Melica hunzikeri

Scientific classification
- Kingdom: Plantae
- Clade: Tracheophytes
- Clade: Angiosperms
- Clade: Monocots
- Clade: Commelinids
- Order: Poales
- Family: Poaceae
- Subfamily: Pooideae
- Genus: Melica
- Species: M. hunzikeri
- Binomial name: Melica hunzikeri Nicora

= Melica hunzikeri =

- Genus: Melica
- Species: hunzikeri
- Authority: Nicora

Species of grass

Melica hunzikeri is a species of grass that is endemic to southern South America.

==Description==
The species is perennial with short rhizomes and erect culms which are 50–60 cm long. The leaf-sheaths are tubular and are closed on one end with its surface being glabrous or puberulous. The leaf-blades are glabrous and stiff with scaberulous surface and acuminate apex. They are 10–18 cm long by 1.5–2.6 mm wide and have acuminated apex. The membrane is eciliate and is 0.5–0.7 mm long. The panicle itself is open, lanceolate and is 5–16 cm long. There are 3–4 branches per panicle which have dominant axis.

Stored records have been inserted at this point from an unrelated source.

(* ===== verification/ValidatorStore.v ===== *)
(** * The validator store

    [AnchorValidatorStore] of [anchor/validator_store/src/lib.rs]: each operation of
    [impl ValidatorStore] and the methods behind it as a program over the calls of
    [StoreEffects.v], statement by statement.  Spans, logs, metrics and timers
    have no effect on the results and are left out.

    [operation] and [program] gather the operations, so that [StoreSafety.v] can speak of
    all of them running at once. *)

From S2P Require Import Prelude SsvTypes Messages QbftTypes ForkSchedule ValidationTypes DutyState.
From S2P Require Import ValidatorRules ConsensusValidation PartialValidation Subnet Validator MultiIndex.
From S2P Require Import NetworkState Sql CollectorState SignatureCollector RoundTimeout QbftManager.
From S2P Require Import BeaconTypes ConsensusData Voting StoreTypes StoreEffects PostConsensus.

(** ** Requests of the validator client *)

(** [ProposerConsensusDataLen] *)
Definition ProposerConsensusDataLen : N := 2 ^ 23.
(** The capacity of [Contributions]. *)
Definition MaxContributions : N := 13.

(** [AttestationToSign], [SyncMessageToSign], [AggregateToSign] and [ContributionToSign] of
    the [validator_store] crate, and the messages of [types] returned for the first two. *)
Record AttestationToSign := mkAttestationToSign {
  ats_pubkey : PublicKeyBytes;
  ats_attester_index : N;
  ats_committee_index : N;
  ats_data : AttestationData;
}.
#[export] Instance AttestationToSign_eta : Eta AttestationToSign := λ a,
  mkAttestationToSign (ats_pubkey a) (ats_attester_index a) (ats_committee_index a) (ats_data a).

Record SyncMessageToSign := mkSyncMessageToSign {
  sms_pubkey : PublicKeyBytes;
  sms_slot : Slot;
  sms_validator_index : N;
}.

Section store.
Context `{BL : BeaconLib} {SigL : SigningLib} `{SL : SlashingLib} {C : Crypto} {SecretKey : Type}.
(** [hash] of the values that are decided, and [SecretKey::deserialize]. *)
Context (beacon_vote_hash : BeaconVote → Hash256) (gloas_vote_hash : GloasBeaconVote → Hash256).
Context (aggregator_data_hash : AggregatorCommitteeConsensusData → Hash256).
Context (sk_deserialize : bytes → option SecretKey).

Abbreviation Memory := (StoreEffects.Memory (SecretKey:=SecretKey)).
Abbreviation prog := (StoreEffects.prog (SL:=SL) (SecretKey:=SecretKey)).
Abbreviation async := (StoreEffects.async (SL:=SL) (SecretKey:=SecretKey)).
Abbreviation signing_data := (ValidatorSigningData (SecretKey:=SecretKey)).

Record AggregateToSign := mkAggregateToSign {
  agg_pubkey : PublicKeyBytes;
  agg_aggregator_index : N;
  agg_aggregate : Attestation;
  agg_selection_proof : BlsSignature;
}.

Record ContributionToSign := mkContributionToSign {
  cts_aggregator_index : N;
  cts_aggregator_pubkey : PublicKeyBytes;
  cts_contribution : SyncCommitteeContribution;
  cts_selection_proof : BlsSignature;
}.

Record SingleAttestation := mkSingleAttestation {
  sat_committee_index : N;
  sat_attester_index : N;
  sat_data : AttestationData;
  sat_signature : BlsSignature;
}.

Record SyncCommitteeMessage := mkSyncCommitteeMessage {
  scm_slot : Slot;
  scm_beacon_block_root : Hash256;
  scm_validator_index : N;
  scm_signature : BlsSignature;
}.

Record ProposalData := mkProposalData {
  pdt_validator_index : option N;
  pdt_fee_recipient : option Address;
  pdt_gas_limit : N;
  pdt_builder_proposals : bool;
}.

(** The fields of [AnchorValidatorStore] that do not change.  [cfg_private_decrypt] is RSA
    decryption under the operator's key, if there is one; [cfg_start_of] and [cfg_slot_of]
    are those of the slot clock. *)
Record StoreConfig := {
  cfg_disable_slashing_protection : bool;
  cfg_spec : BeaconSpec;
  cfg_duty_spec : DutySpec;
  cfg_slots_per_epoch : positive;
  cfg_sync_committee_subnet_count : N;
  cfg_genesis_validators_root : Hash256;
  cfg_private_decrypt : option (bytes → option bytes);
  cfg_fork_schedule : ForkSchedule;
  cfg_gas_limit : N;
  cfg_builder_boost_factor : option N;
  cfg_prefer_builder_proposals : bool;
  cfg_proposer_delays : ProposerDelays;
  cfg_proposer_round_timeout : N;
  cfg_strict_mfp : bool;
  cfg_start_of : Slot → option N;
  cfg_slot_of : N → option Slot;
}.

(** [AnchorValidatorStore::new] *)
Definition store_new (network : NetworkState) (is_synced : bool) : Memory :=
  mkMemory network is_synced [] ∅ None None ∅ 0 ∅ 0.

Context (cfg : StoreConfig).
Abbreviation spe := (cfg_slots_per_epoch cfg).

(** ** Reading the database *)

Definition get_validator_and_cluster (st : NetworkState) (validator_pubkey : PublicKeyBytes)
    : outcome StoreError (ValidatorMetadata * Cluster) :=
  validator ← ok_or (get_by validator_pubkey (ms_validator_metadata (ns_multi st)))
                (UnknownPubkey validator_pubkey);
  match get_by (md_cluster_id validator) (ms_clusters (ns_multi st)) with
  | Some cluster =>
      if cl_liquidated cluster then Err (Specific ClusterLiquidated) else Ok (validator, cluster)
  | None => Err (Specific (ValidatorClusterMismatch validator_pubkey (md_cluster_id validator)))
  end.

Definition validator_and_cluster (validator_pubkey : PublicKeyBytes) : async (ValidatorMetadata * Cluster) :=
  r ← read (λ m, get_validator_and_cluster (mem_network m) validator_pubkey); sync r.

Definition get_domain (epoch : Epoch) (domain : Domain) : Hash256 :=
  bs_get_domain (cfg_spec cfg) epoch domain (cfg_genesis_validators_root cfg).

Definition get_committee_validator_indices (st : NetworkState) (committee_id : CommitteeId)
    : gset ValidatorIndex :=
  list_to_set (omap md_index (get_all_by_quaternary committee_id (ms_validator_metadata (ns_multi st)))).

Definition is_index_in (indices : gset ValidatorIndex) (i : ValidatorIndex) : bool := bool_decide (i ∈ indices).

(** [group_by_committee]: the database is locked anew for every item. *)
Fixpoint group_by_committee {I} (get_pubkey : I → PublicKeyBytes) (items : list I)
    (mapping : gmap CommitteeId (Cluster * list (ValidatorMetadata * I)))
    : async (gmap CommitteeId (Cluster * list (ValidatorMetadata * I))) :=
  match items with
  | [] => mret mapping
  | item :: items =>
      r ← read (λ m, get_validator_and_cluster (mem_network m) (get_pubkey item));
      match r with
      | Ok (validator, cluster) =>
          let committee_id := cluster_committee_id cluster in
          let '(first, validators) := default (cluster, []) (mapping !! committee_id) in
          group_by_committee get_pubkey items
            (<[committee_id := (first, validators ++ [(validator, item)])]> mapping)
      | Err _ => group_by_committee get_pubkey items mapping
      | Panic => sync Panic
      end
  end.

(** [get_attesting_validators_in_committee] *)
Definition get_attesting_validators_in_committee (st : NetworkState) (vc : VotingContext)
    (committee_id : CommitteeId) : gmap PublicKeyBytes N :=
  let committee_validators : gset PublicKeyBytes :=
    list_to_set (md_public_key <$>
      get_all_by_quaternary committee_id (ms_validator_metadata (ns_multi st))) in
  filter (λ kv, kv.1 ∈ committee_validators) (va_attesting_committees (vc_voting_assignments vc)).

Spikelets are cuneate, solitary, 5–6.5 mm long and have fertile spikelets that are pediceled. The pedicels are curved, filiform, and scaberulous. The spikelets have 2 fertile florets which are diminished at the apex while the sterile florets are barren, lanceolate, clumped and are 1.5 mm long. Both the upper and lower glumes are keelless and membranous, but every other feature is different; Lower glume is flabellate, truncate and is 3.5–4 mm long with an erose apex. Upper glume is ovate and is 4–4.2 mm long with an obtuse apex. Its lemma have ciliated margins and truncate apex while the fertile lemma is chartaceous, keelless, obovate and is 4.5 mm. Its palea is 2.6 mm long while the rhachilla internodes are 1 mm long. Flowers are 0.2–0.3 mm long, fleshy, oblong and truncate. They also grow together, have 2 lodicules and 3 anthers which are 0.6 mm long. The fruits are caryopses and have an additional pericarp.